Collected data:
· · · · · · ·
Lemma versionMatchRE_print v :
  components v ≠ [] → uints (components v) → extra_ok (preRelease v) → extra_ok (buildMetadata v) →
  versionMatchRE (String v) = Some (join_components (components v), extra_String v).
Proof.
  intros Hne Hu Hp Hb. unfold versionMatchRE, String.
  assert (stops is_digit (extra_String v)) as Hst by (unfold extra_String, opt_group; by repeat case_decide).
  assert (∃ c s, join_components (components v) = String.String c s ∧ is_digit c = true) as (c & s & E & Hc).
  { destruct (components v) as [|n l]; [done|]. apply join_first. by apply Forall_cons in Hu as [? _]; lia. }
  assert (skip_spaces (join_components (components v) +:+ extra_String v) = join_components (components v) +:+ extra_String v
    ∧ c ≠ "v"%char) as [-> Hv].
  { rewrite E, sapp_cons. cbn [skip_spaces]. split; [|by intros ->].
    destruct (re_space c) eqn:Es; [|done]. exfalso. unfold is_digit in Hc. apply bool_decide_eq_true_1 in Hc as [d Hd].
    unfold Net.digit_val in Hd. unfold re_space in Es. case_match eqn:H1; [|done].
    apply andb_true_iff in H1 as [?%Z.leb_le ?%Z.leb_le].
    repeat (apply orb_true_iff in Es as [Es|Es]); apply Nat.eqb_eq in Es; lia. }
  pose proof (scan_join _ (extra_String v) Hne Hu Hst) as Hscan. rewrite E, sapp_cons in *.
  rewrite decide_False by done. rewrite Hscan. by rewrite newline_extra.
Qed.

(** C32: Printing is a right inverse of parsing: whatever string a version was
    parsed from (with spaces, a leading "v", leading zeros or trailing data),
    generic or semantic, its [String] parses to the same version. *)
Theorem parse_String (str : string) (sv : bool) (v : Version) :
  parse str sv = OK v → parse (String v) sv = OK v.
Proof.
  intros Hparse. apply parse_inv in Hparse as [Hsv Hu Hlen Hp Hb Hch Hgen].
  assert (components v ≠ []) as Hne by (intros E; rewrite E in Hlen; by destruct sv; simpl in Hlen; lia).
  unfold parse. rewrite versionMatchRE_print, Split_join, length_fmap by done.
  replace (_ || _) with false; [|symmetry].
  2: { destruct sv; simpl in *; [by rewrite Hlen|]. apply Nat.ltb_ge. lia. }
  rewrite parse_components_Itoa by done. destruct v as [ns sv' pre build]. simpl in *. subst sv'.
  destruct sv; [|by destruct (Hgen eq_refl) as [-> ->]]. case_bool_decide as Hx.
  - unfold extra_String, opt_group in Hx. simpl in Hx. by repeat case_decide; subst.
  - simpl. rewrite extraMatchRE_print by done. simpl. by rewrite Hch.
Qed.
(** So does a services sync, when the listener gives fresh sockets. *)
Lemma sockets_synced new h w w' m evs mid :
  fresh_listener (hcs_listener h) → sockets_ok h w → trace w' = trace w ++ evs → (tick w ≤ tick w')%nat →
  (∀ fd, EClose fd ∈ evs ↔ ∃ nsn svc, services h !! nsn = Some svc ∧ new !! nsn ≠ Some (port svc) ∧ fd = listener svc) →
  (∀ nsn, mid !! nsn = needed new (services h) nsn) →
  (∀ nsn svc, mid !! nsn = Some svc → m !! nsn = Some svc) →
  served (hcs_listener h) (tick w) (tick w') mid m evs →
  sockets_ok (with_services m h) w'.
Proof.
  intros HL Hok Ht Htk Hcl Hmid Hkeep (Hs1 & Hs2 & Hs3).
  assert (∀ fd, (EClose fd ∈ trace w ∨ ∃ nsn, EServe nsn fd ∈ trace w) → (∃ nsn, EServe nsn fd ∈ evs) → False) as Hnew.
  { intros fd Hold [nsn Hn]. eapply listened_disjoint; [exact HL|by apply (so_listened _ _ Hok)|by eapply Hs2]. }
  assert (∀ fd, EClose fd ∈ evs → ∃ nsn, EServe nsn fd ∈ trace w) as Hold.
  { intros fd (nsn & svc & Hs & _ & ->)%Hcl. exists nsn. by apply (so_service _ _ _ _ Hok). }
  assert (∀ nsn svc, mid !! nsn = Some svc → services h !! nsn = Some svc ∧ new !! nsn = Some (port svc)) as Hmid'.
  { intros nsn svc. rewrite Hmid. unfold needed. destruct (services h !! nsn); [|done]. case_decide; naive_solver. }
  split; rewrite Ht; cbn [services with_services hcs_listener].
  - intros nsn fd. rewrite !elem_of_app. split.
    + intros [[Hi|Hi] Hno]; [|by apply Hs1 in Hi as [_ ?]].
      destruct (proj1 (so_served _ _ Hok nsn fd)) as (svc & Hs & <-); [by split; [|tauto]|].
      assert (new !! nsn = Some (port svc)) as Hn.
      { destruct (decide (new !! nsn = Some (port svc))); [done|]. destruct Hno. right. apply Hcl. eauto. }
      exists svc. split; [|done]. apply Hkeep. rewrite Hmid. unfold needed. by rewrite Hs, decide_True.
    + intros (svc & Hs & <-). destruct (mid !! nsn) as [svc'|] eqn:E.
      * rewrite (Hkeep _ _ E) in Hs. injection Hs as ->. destruct (Hmid' _ _ E) as [Hs Hn].
        destruct (so_service _ _ _ _ Hok Hs) as [Hi Hc]. split; [by left|]. intros [?|Hcl']; [done|].
        apply Hcl in Hcl' as (nsn' & svc' & Hs' & Hn' & Hl).
        destruct (so_service _ _ _ _ Hok Hs') as [Hi' _]. rewrite <-Hl in Hi'.
        pose proof (so_distinct _ _ Hok _ _ _ Hi Hi') as <-. congruence.
      * assert (EServe nsn (listener svc) ∈ evs) as Hi by (apply Hs1; eauto). split; [by right|].
        intros [Hc|Hc]; eapply Hnew; [by left|by eexists|right; by apply Hold|by eexists].
  - intros fd. setoid_rewrite elem_of_app. intros [[Hi|Hi]|[nsn [Hi|Hi]]].
    + eapply listened_mono; [apply (so_listened _ _ Hok); by left|lia].
    + eapply listened_mono; [apply (so_listened _ _ Hok); right; by apply Hold|lia].
    + eapply listened_mono; [apply (so_listened _ _ Hok); right; by exists nsn|lia].
    + destruct (Hs2 _ _ Hi) as (n & addr & Hn & Hl). exists n, addr. split; [lia|done].
  - intros nsn nsn' fd. rewrite !elem_of_app. intros [Hi|Hi] [Hi'|Hi']; [by eapply (so_distinct _ _ Hok)| | |by eapply Hs3];
      exfalso; eapply Hnew; eauto.
Qed.
(** ** Simulation *)
Context (L : Listener) (HL : fresh_listener L) (Hall : listens_all L).

Definition seen (svc : hcInstance) : Z * Z := (port svc, endpoints svc).

Record Refines (g : world) (s : spec) : Prop := {
  r_view : seen <$> services (hcs g) = view s;
  r_conns : conns g = connected s;
  r_waiting : inflight g = waiting s;
  r_given : answers g = given s;
  r_unlocked : locked (hcs g) = false;
  r_sockets : sockets_ok (hcs g) (io g);
  r_listener : hcs_listener (hcs g) = L;
  r_factory : keeps_handler (httpFactory (hcs g));
}.

Lemma r_lookup g s nsn : Refines g s → view s !! nsn = seen <$> services (hcs g) !! nsn.
Proof using Type. intros HR. by rewrite <-(r_view _ _ HR), lookup_fmap. Qed.

Lemma refines_services new g s :
  Refines g s →
  option_Forall2 Refines (hstep render (SyncedServices new) g) (spec_step render (SyncedServices new) s).
Proof using HL Hall.
  intros HR. pose proof (SyncServices_spec new (hcs g) (io g) (r_unlocked _ _ HR) (r_factory _ _ HR)) as Hwp.
  apply wp_run in Hwp as (r & [h' g'] & Hrun & _ & m & evs & Hh & (H1 & H2 & H3 & H4) & Ht & Hcl & Htk & mid & Hmid & Hsv).
  unfold hstep, spec_step. rewrite Hrun. constructor. simpl in Hh, Ht, Htk, Hsv. subst h'.
  assert (dom m = dom new) as Hdom by (apply H4; rewrite (r_listener _ _ HR); exact Hall).
  split; cbn [put hcs io conns inflight answers view connected waiting given fst snd].
  - apply map_eq. intros nsn. rewrite lookup_fmap, map_lookup_imap. cbn [services with_services].
    destruct (m !! nsn) as [svc|] eqn:Em; simpl.
    + rewrite (H1 _ _ Em). simpl. unfold seen, kept_count. do 2 f_equal. rewrite (r_lookup _ _ nsn HR).
      destruct (decide (services (hcs g) !! nsn = Some svc)) as [Eo|Ene].
      * rewrite Eo. simpl. by rewrite decide_True.
      * rewrite (H3 _ _ Em Ene). destruct (services (hcs g) !! nsn) as [svc'|] eqn:Eo; [|done]. simpl.
        case_decide as Hp; [|done]. exfalso.
        rewrite (H2 _ _ Eo) in Em by (rewrite (H1 _ _ Em); by rewrite Hp). congruence.
    + replace (new !! nsn) with (@None Z); [done|]. symmetry. apply not_elem_of_dom. rewrite <-Hdom.
      by apply not_elem_of_dom.
  - apply (r_conns _ _ HR).
  - apply (r_waiting _ _ HR).
  - apply (r_given _ _ HR).
  - apply (r_unlocked _ _ HR).
  - apply (sockets_synced new (hcs g) (io g) g' m evs mid);
      [by rewrite (r_listener _ _ HR)|apply (r_sockets _ _ HR)|done..| |done].
    intros nsn svc. rewrite Hmid. unfold needed. destruct (services (hcs g) !! nsn) as [svc'|] eqn:Eo; [|done].
    case_decide; [|done]. intros [= <-]. by apply H2.
  - apply (r_listener _ _ HR).
  - apply (r_factory _ _ HR).
Qed.

Lemma refines_endpoints new g s :
  Refines g s →
  option_Forall2 Refines (hstep render (SyncedEndpoints new) g) (spec_step render (SyncedEndpoints new) s).
Proof using Type.
  intros HR. pose proof (SyncEndpoints_spec new (hcs g) (io g) (r_unlocked _ _ HR)) as Hwp.
  apply wp_run in Hwp as (r & [h' g'] & Hrun & _ & Ht & Htk & m & Hh & Hm).
  unfold hstep, spec_step. rewrite Hrun. constructor. simpl in Hh, Ht, Htk. subst h'.
  split; cbn [put hcs io conns inflight answers view connected waiting given fst snd].
  - apply map_eq. intros nsn. rewrite lookup_fmap, map_lookup_imap, (r_lookup _ _ nsn HR).
    cbn [services with_services]. rewrite Hm. unfold counted. by destruct (services (hcs g) !! nsn).
  - apply (r_conns _ _ HR).
  - apply (r_waiting _ _ HR).
  - apply (r_given _ _ HR).
  - apply (r_unlocked _ _ HR).
  - eapply sockets_counted; [apply (r_sockets _ _ HR)|done..].
  - apply (r_listener _ _ HR).
  - apply (r_factory _ _ HR).
Qed.

Lemma refines_connect nsn g s :
  Refines g s → option_Forall2 Refines (hstep render (Connect nsn) g) (spec_step render (Connect nsn) s).
Proof using Type.
  intros HR. unfold hstep, spec_step.
  assert (open_sockets (trace (io g)) nsn = [] ↔ ¬ is_Some (view s !! nsn)) as Hiff.
  { rewrite (r_lookup _ _ nsn HR), fmap_is_Some. split.
    - intros He [svc Hs]. apply (so_service _ _ _ _ (r_sockets _ _ HR)) in Hs. apply elem_of_open_sockets in Hs.
      rewrite He in Hs. by apply elem_of_nil in Hs.
    - intros Hn. destruct (open_sockets (trace (io g)) nsn) as [|fd l] eqn:E; [done|]. destruct Hn.
      assert (fd ∈ open_sockets (trace (io g)) nsn) as Hi by (rewrite E; left).
      apply elem_of_open_sockets, (so_served _ _ (r_sockets _ _ HR)) in Hi as (svc & ? & _). by eexists. }
  case_decide as Hc.
  { rewrite decide_False; [constructor|]. by apply Hiff. }
  destruct (decide (is_Some (view s !! nsn))) as [Hs|Hn]; [|by destruct Hc; apply Hiff]. constructor.
  destruct HR as [? Hc']. split; cbn [put hcs io conns inflight answers view connected waiting given fst snd]; try done.
  by rewrite Hc'.
Qed.
Lemma refines_request nsn g s :
  Refines g s → option_Forall2 Refines (hstep render (Request nsn) g) (spec_step render (Request nsn) s).
Proof using Type.
  intros HR. unfold hstep, spec_step. rewrite (r_conns _ _ HR). case_decide; constructor.
  destruct HR as [? ? Hw]. split; cbn [put hcs io conns inflight answers view connected waiting given fst snd]; try done.
  by rewrite Hw.
Qed.
Lemma refines_disconnect nsn g s :
  Refines g s → option_Forall2 Refines (hstep render (Disconnect nsn) g) (spec_step render (Disconnect nsn) s).
Proof using Type.
  intros HR. unfold hstep, spec_step. rewrite (r_conns _ _ HR).
  destruct (take_one nsn (connected s)) as [cs|]; constructor. by destruct HR; split.
Qed.

Lemma ServeHTTP_served h w nsn svc :
  locked h = false → services h !! nsn = Some svc →
  ServeHTTP render {| name := nsn |} (h, w) = (Ret (answer render nsn (endpoints svc)), (h, w)).
Proof using Type.
  intros Hlk Hs. destruct h as [hn rc ls hf sv lk]. simpl in *. subst lk. serve_step. by rewrite Hs.
Qed.

Lemma refines_handled nsn g s :
  Refines g s → is_Some (view s !! nsn) →
  option_Forall2 Refines (hstep render (Handled nsn) g) (spec_step render (Handled nsn) s).
Proof using Type.
  intros HR [pc Hpc]. unfold hstep, spec_step. rewrite (r_waiting _ _ HR).
  destruct (take_one nsn (waiting s)) as [reqs|] eqn:Er; simpl; [|constructor]. rewrite Hpc. simpl.
  rewrite (r_lookup _ _ nsn HR) in Hpc. destruct (services (hcs g) !! nsn) as [svc|] eqn:Es; [|done].
  injection Hpc as <-. rewrite (ServeHTTP_served _ _ _ _ (r_unlocked _ _ HR) Es). constructor.
  destruct HR as [? ? Hw Hg]. split; cbn [put hcs io conns inflight answers view connected waiting given fst snd]; try done.
  by rewrite Hg.
Qed.

Lemma run_refines es g s :
  Refines g s → calm render es s →
  option_Forall2 Refines (run_all (hstep render) es g) (run_all (spec_step render) es s).
Proof using HL Hall.
  revert g s. induction es as [|e es IH]; intros g s HR Hcalm; [by constructor|]. cbn [calm run_all] in *.
  apply andb_True in Hcalm as [Hc Hcalm].
  assert (option_Forall2 Refines (hstep render e g) (spec_step render e s)) as Hstep.
  { destruct e; [by apply refines_services|by apply refines_endpoints|by apply refines_connect|by apply refines_request| |
      by apply refines_disconnect].
    apply refines_handled; [done|]. by apply bool_decide_unpack in Hc. }
  destruct (spec_step render e s) as [s'|] eqn:Es; inversion Hstep as [g' ? HR' Eg|]; subst; simpl;
    [by apply IH|constructor].
Qed.

(** A new server with nothing in flight. *)
Definition started (h : server) (w : IO) : world := {| hcs := h; io := w; conns := []; inflight := []; answers := [] |}.
End serving.

(** C30: The health check server, with its goroutines. Whatever the order of
    services syncs, endpoint syncs, connections made and closed, requests and
    handler runs, as long as no handler runs for a health check that was removed
    ([calm]: not while its request was in flight, nor before a request on a
    connection that was kept alive), and as long as every port can be listened
    on ([listens_all]) and no listener is given out twice ([fresh_listener]):
    the server makes exactly the steps of its specification, so none of them
    blocks; it gives exactly its answers (503 when the last endpoint sync
    counted none since the health check got its port, else 200 with the count);
    the map has the wanted ports and counts; and a connection is accepted exactly
    on the listeners of the map, each by the goroutine of its own health check. *)
Theorem health_server_refines `{MR : MapRange} `{NO : NetOS} (render : string → string → Z → string)
    (hostname : string) (recorder : bool) (L : Listener) (es : list hevent) (n : nat) :
  fresh_listener L → listens_all L → calm render es spec0 →
  option_Forall2 (λ g s,
      seen <$> services (hcs g) = view s ∧ answers g = given s ∧ conns g = connected s ∧ inflight g = waiting s ∧ locked (hcs g) = false ∧
      ∀ nsn fd, fd ∈ open_sockets (trace (io g)) nsn ↔ ∃ svc, services (hcs g) !! nsn = Some svc ∧ listener svc = fd)
    (run_all (hstep render) es (started (NewServer hostname recorder (Some L) None) {| tick := n; trace := [] |}))
    (run_all (spec_step render) es spec0).
Proof.
  intros HL Hall Hcalm. 
  assert (option_Forall2 (Refines L)
    (run_all (hstep render) es (started (NewServer hostname recorder (Some L) None) {| tick := n; trace := [] |}))
    (run_all (spec_step render) es spec0)) as Hrel.
  { apply run_refines; [done..| |done]. split; try done. by apply sockets_new. }
  destruct Hrel as [g s HR|]; constructor.
   split_and!; [apply HR..|]. intros nsn fd. rewrite elem_of_open_sockets. apply (r_sockets _ _ _ HR).
Qed.

(** Otherwise: the handler of a request, in flight when its health check was
    removed or sent later on a connection that was kept, gives no answer, and
    from then on no sync and no handler makes another step, whatever is synced. *)
Theorem health_race_blocks `{MR : MapRange} (render : string → string → Z → string) (g : world) (nsn : NamespacedName) :
  locked (hcs g) = false → nsn ∈ inflight g → services (hcs g) !! nsn = None →
  ∃ g', hstep render (Handled nsn) g = Some g' ∧ answers g' = answers g ∧
    (∀ new, hstep render (SyncedServices new) g' = None) ∧ (∀ new, hstep render (SyncedEndpoints new) g' = None) ∧
    (∀ n, hstep render (Handled n) g' = None).
Proof.
  intros Hlk Hin Hs.
  destruct (health_request_after_removal_blocks render (hcs g) (io g) nsn Hlk Hs) as (h' & Hrun & H1 & H2 & H3).
  destruct (take_one nsn (inflight g)) as [reqs|] eqn:Er.
  2: { exfalso. clear -Hin Er. induction (inflight g) as [|n l IH]; [by apply elem_of_nil in Hin|].
       simpl in Er. case_decide as Hd; [done|]. apply elem_of_cons in Hin as [->|Hin]; [done|].
       destruct (take_one nsn l); [done|]. by apply IH. }
  exists (put (h', io g) (default (conns g) (take_one nsn (conns g))) reqs (answers g)).
  split_and!; [unfold hstep; rewrite Er; simpl; by rewrite Hrun|done|..].
  - intros new. cbn. by rewrite H1.
  - intros new. cbn. by rewrite H2.
  - intros n. cbn. destruct (take_one n reqs); simpl; [|done]. by rewrite H3.
Qed.
Lemma emit_spec c ch q e w :
  Dbus.signalHandlers c = [ch] → (length q < 10)%nat →
  wp (emit_on e) (λ _ w', w' = fake_with c ch (q ++ [signal_of e]) w) (fake_with c ch q w).
Proof.
  intros Hc Hq.
  assert (∀ name path iface member args,
    wp (Dbus.EmitSignal 0 name path iface member args)
       (λ _ w', w' = fake_with c ch (q ++ [{| Dbus.Sender := name; Dbus.Path := path; Dbus.Name := iface +:+ "." +:+ member;
                                              Dbus.Body := args |}]) w) (fake_with c ch q w)) as H.
  { intros name path iface member args. unfold Dbus.EmitSignal, Dbus.conn_at. apply wp_bind, wp_bind, wp_get.
    unfold fake_with at 1. cbn [Dbus.conns]. rewrite lookup_insert_eq. apply wp_ret. rewrite Hc. cbn [for_each].
    apply wp_bind. unfold Dbus.send. apply wp_bind, wp_get. unfold fake_with at 1. cbn [Dbus.chans].
    rewrite lookup_insert_eq. destruct (Nat.ltb_spec (length q) 10); [|lia]. apply wp_modify, wp_ret.
    unfold fake_with. cbn [Dbus.conns Dbus.chans Dbus.env]. by rewrite insert_insert_eq. }
  destruct e; apply H.
Qed.

Lemma emit_all_spec c ch es w :
  Dbus.signalHandlers c = [ch] → (length es ≤ 10)%nat →
  wp (for_each es emit_on) (λ _ w', w' = fake_with c ch (signal_of <$> es) w) (fake_with c ch [] w).
Proof.
  intros Hc Hlen. apply (wp_for_each (λ dn w', w' = fake_with c ch (signal_of <$> dn) w)); [done| |done].
  intros dn e rest w' -> ->. rewrite length_app in Hlen. simpl in Hlen.
  eapply wp_mono; [apply emit_spec; [done|rewrite length_fmap; lia]|]. intros [] w' ->. by rewrite fmap_app.
Qed.

(** The connection before and after registering the channel. *)
Definition conn_with (bo : nat) (objs : gmap string nat) (hs : list nat) : Dbus.FakeConnection :=
  {| Dbus.busObject := Some bo; Dbus.objects := objs; Dbus.signalHandlers := hs |}.

Lemma conn_at_spec c w :
  Dbus.conns w !! 0%nat = Some c → wp (Dbus.conn_at 0 : M (Dbus.Fake E) _) (λ c' w', c' = c ∧ w' = w) w.
Proof. intros Hc. unfold Dbus.conn_at. apply wp_bind, wp_get. rewrite Hc. by apply wp_ret. Qed.

Lemma signal_to_spec c ch w :
  Dbus.conns w !! 0%nat = Some c →
  wp (Dbus.SignalTo (0%nat : Dbus.Connection (Dbus.Fake E)) ch) (λ _ w', w' = {| Dbus.conns := <[0%nat :=
    {| Dbus.busObject := Dbus.busObject c; Dbus.objects := Dbus.objects c;
       Dbus.signalHandlers := Dbus.toggle_handler ch (Dbus.signalHandlers c) |}]> (Dbus.conns w);
    Dbus.chans := Dbus.chans w; Dbus.env := Dbus.env w |}) w.
Proof.
  intros Hc. cbn [Dbus.SignalTo fake_bus Dbus.NewFake]. unfold Dbus.fake_Signal. apply wp_bind.
  eapply wp_mono; [by apply conn_at_spec|]. intros ? ? [-> ->]. apply wp_modify. by erewrite alter_lookup_Some.
Qed.

Lemma add_match_spec c bo (A : Type) rule (k : M (Dbus.Fake E) A) Q w :
  quiet → Dbus.conns w !! 0%nat = Some c → Dbus.busObject c = Some bo → wp k Q w →
  wp (o ← Dbus.BusObject (0%nat : Dbus.Connection (Dbus.Fake E));
      Dbus.CallMethod o "org.freedesktop.DBus.AddMatch" [Dbus.VString rule] ;; k) Q w.
Proof.
  intros Hq Hc Hbo Hk. apply wp_bind. cbn [Dbus.BusObject fake_bus Dbus.NewFake]. apply wp_bind.
  eapply wp_mono; [by apply conn_at_spec|]. intros ? ? [-> ->]. apply wp_ret, wp_bind. rewrite Hbo.
  cbn [Dbus.CallMethod Dbus.fake_Call fake_bus Dbus.NewFake]. eapply wp_mono; [apply Hq|]. by intros ? ? ->.
Qed.

Lemma connect_spec (h : runner (Dbus.Fake E)) ch bo objs w :
  quiet → Dbus.conns w !! 0%nat = Some (conn_with bo objs []) → Dbus.chans w !! ch = Some (10%nat, []) →
  wp (connectToFirewallD h ch) (λ o w', o.2 = Some 0%nat ∧ signal o.1 = Some ch ∧ reloadFuncs o.1 = reloadFuncs h ∧
    w' = fake_with (conn_with bo objs [ch]) ch [] w) w.
Proof.
  intros Hq Hc Hch. unfold connectToFirewallD. apply wp_bind, wp_ret. cbn [Dbus.bus_or_error].
  do 2 (eapply add_match_spec; [done..|]). apply wp_bind. eapply wp_mono; [by eapply signal_to_spec|].
  intros [] w' ->. apply wp_ret. split_and!; [done..|]. unfold fake_with. f_equal. by rewrite insert_id.
Qed.

Lemma add_reloads (fs : list (M (Dbus.Fake E) unit)) (h : runner (Dbus.Fake E)) :
  reloadFuncs (fold_left AddReloadFunc fs h) = reloadFuncs h ++ fs ∧ signal (fold_left AddReloadFunc fs h) = signal h.
Proof.
  revert h. induction fs as [|f fs IH]; intros h; cbn [fold_left]; [by rewrite app_nil_r|].
  destruct (IH (AddReloadFunc h f)) as [-> ->]. cbn [reloadFuncs signal AddReloadFunc]. by rewrite <-app_assoc.
Qed.

(** C20: Rules lost to FirewallD are made again: with the runner connected to a
    bus on which FirewallD is known, after any signals that fit the channel,
    the handler calls every reload function, in the order they were added,
    once for each signal that FirewallD reloaded or came up under a new
    owner, and for no other; the nil that [Destroy] sends ends it and takes
    its channel off the bus. *)
Theorem firewalld_reloads (h : runner (Dbus.Fake E)) (ch fw bo : nat) (gs : list (E → E)) (es : list emission)
    (objs : gmap string nat) (w : Dbus.Fake E) :
  quiet → Forall other_name es → (length es ≤ 10)%nat → reloadFuncs h = [] →
  objs !! (firewalldName +:+ firewalldPath) = Some fw →
  Dbus.conns w !! 0%nat = Some (conn_with bo objs []) → Dbus.chans w !! ch = Some (10%nat, []) →
  wp (o ← connectToFirewallD h ch;
      let h := fold_left AddReloadFunc (on_env <$> gs) o.1 in
      for_each es emit_on ;;
      sigs ← receive_all ch;
      match o.2 with
      | Some bus => dbusSignalHandler h bus ch ((Some <$> sigs) ++ Destroy h)
      | None => mret tt
      end)
     (λ _ w', w' = {| Dbus.conns := Dbus.conns w; Dbus.chans := Dbus.chans w;
                      Dbus.env := Nat.iter (times_lost es) (reload_all gs) (Dbus.env w) |}) w.
Proof.
  intros Hq Hes Hlen Hnil Hfw Hc Hch. apply wp_bind. eapply wp_mono; [by apply connect_spec|].
  intros o w1 (-> & Hsig & Hfs & ->). cbv zeta. destruct (add_reloads (on_env <$> gs) o.1) as [Hrf Hs].
  revert Hrf Hs. generalize (fold_left AddReloadFunc (on_env <$> gs) o.1). intros h' Hrf Hs.
  rewrite Hfs, Hnil, app_nil_l in Hrf. rewrite Hsig in Hs. apply wp_bind. eapply wp_mono; [by apply emit_all_spec|].
  intros [] w2 ->. apply wp_bind. unfold receive_all. apply wp_bind, wp_get. unfold fake_with at 1. cbn [Dbus.chans].
  rewrite lookup_insert_eq. apply wp_bind, wp_modify, wp_ret. unfold fake_with. cbn [Dbus.conns Dbus.chans Dbus.env].
  rewrite alter_insert_eq. cbn [fst]. unfold dbusSignalHandler. apply wp_bind. apply wp_bind.
  eapply wp_mono; [apply conn_at_spec, lookup_insert_eq|]. intros ? ? [-> ->]. apply wp_ret. cbn [conn_with Dbus.objects].
  rewrite Hfw, <-list_fmap_compose. eapply signal_loop_spec; [done..|]. intros w' ->. unfold Destroy. rewrite Hs.
  cbn [signal_loop Dbus.conns Dbus.chans Dbus.env]. eapply wp_mono; [apply signal_to_spec, lookup_insert_eq|].
  intros [] w' ->. cbn [Dbus.conns Dbus.chans Dbus.env]. f_equal.
  - rewrite insert_insert_eq. apply insert_id. rewrite Hc. f_equal. unfold conn_with. f_equal.
    cbn [Dbus.signalHandlers conn_with]. unfold Dbus.toggle_handler. cbn [Dbus.signal_index]. by rewrite decide_True.
  - by apply insert_id.
Qed.
End reloads.

(** ** Examples *)
Import RefHost.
· · · · · · ·
* _Exercise details_
In the entries above, please find the line with "intros dn e" and the line with "Lemma add_match_spec c", then write out exactly those two lines and every line between them, and nothing more.

* _Response for this exercise_
  intros dn e rest w' -> ->. rewrite length_app in Hlen. simpl in Hlen.
  eapply wp_mono; [apply emit_spec; [done|rewrite length_fmap; lia]|]. intros [] w' ->. by rewrite fmap_app.
Qed.

(** The connection before and after registering the channel. *)
Definition conn_with (bo : nat) (objs : gmap string nat) (hs : list nat) : Dbus.FakeConnection :=
  {| Dbus.busObject := Some bo; Dbus.objects := objs; Dbus.signalHandlers := hs |}.

Lemma conn_at_spec c w :
  Dbus.conns w !! 0%nat = Some c → wp (Dbus.conn_at 0 : M (Dbus.Fake E) _) (λ c' w', c' = c ∧ w' = w) w.
Proof. intros Hc. unfold Dbus.conn_at. apply wp_bind, wp_get. rewrite Hc. by apply wp_ret. Qed.

Lemma signal_to_spec c ch w :
  Dbus.conns w !! 0%nat = Some c →
  wp (Dbus.SignalTo (0%nat : Dbus.Connection (Dbus.Fake E)) ch) (λ _ w', w' = {| Dbus.conns := <[0%nat :=
    {| Dbus.busObject := Dbus.busObject c; Dbus.objects := Dbus.objects c;
       Dbus.signalHandlers := Dbus.toggle_handler ch (Dbus.signalHandlers c) |}]> (Dbus.conns w);
    Dbus.chans := Dbus.chans w; Dbus.env := Dbus.env w |}) w.
Proof.
  intros Hc. cbn [Dbus.SignalTo fake_bus Dbus.NewFake]. unfold Dbus.fake_Signal. apply wp_bind.
  eapply wp_mono; [by apply conn_at_spec|]. intros ? ? [-> ->]. apply wp_modify. by erewrite alter_lookup_Some.
Qed.

Lemma add_match_spec c bo (A : Type) rule (k : M (Dbus.Fake E) A) Q w :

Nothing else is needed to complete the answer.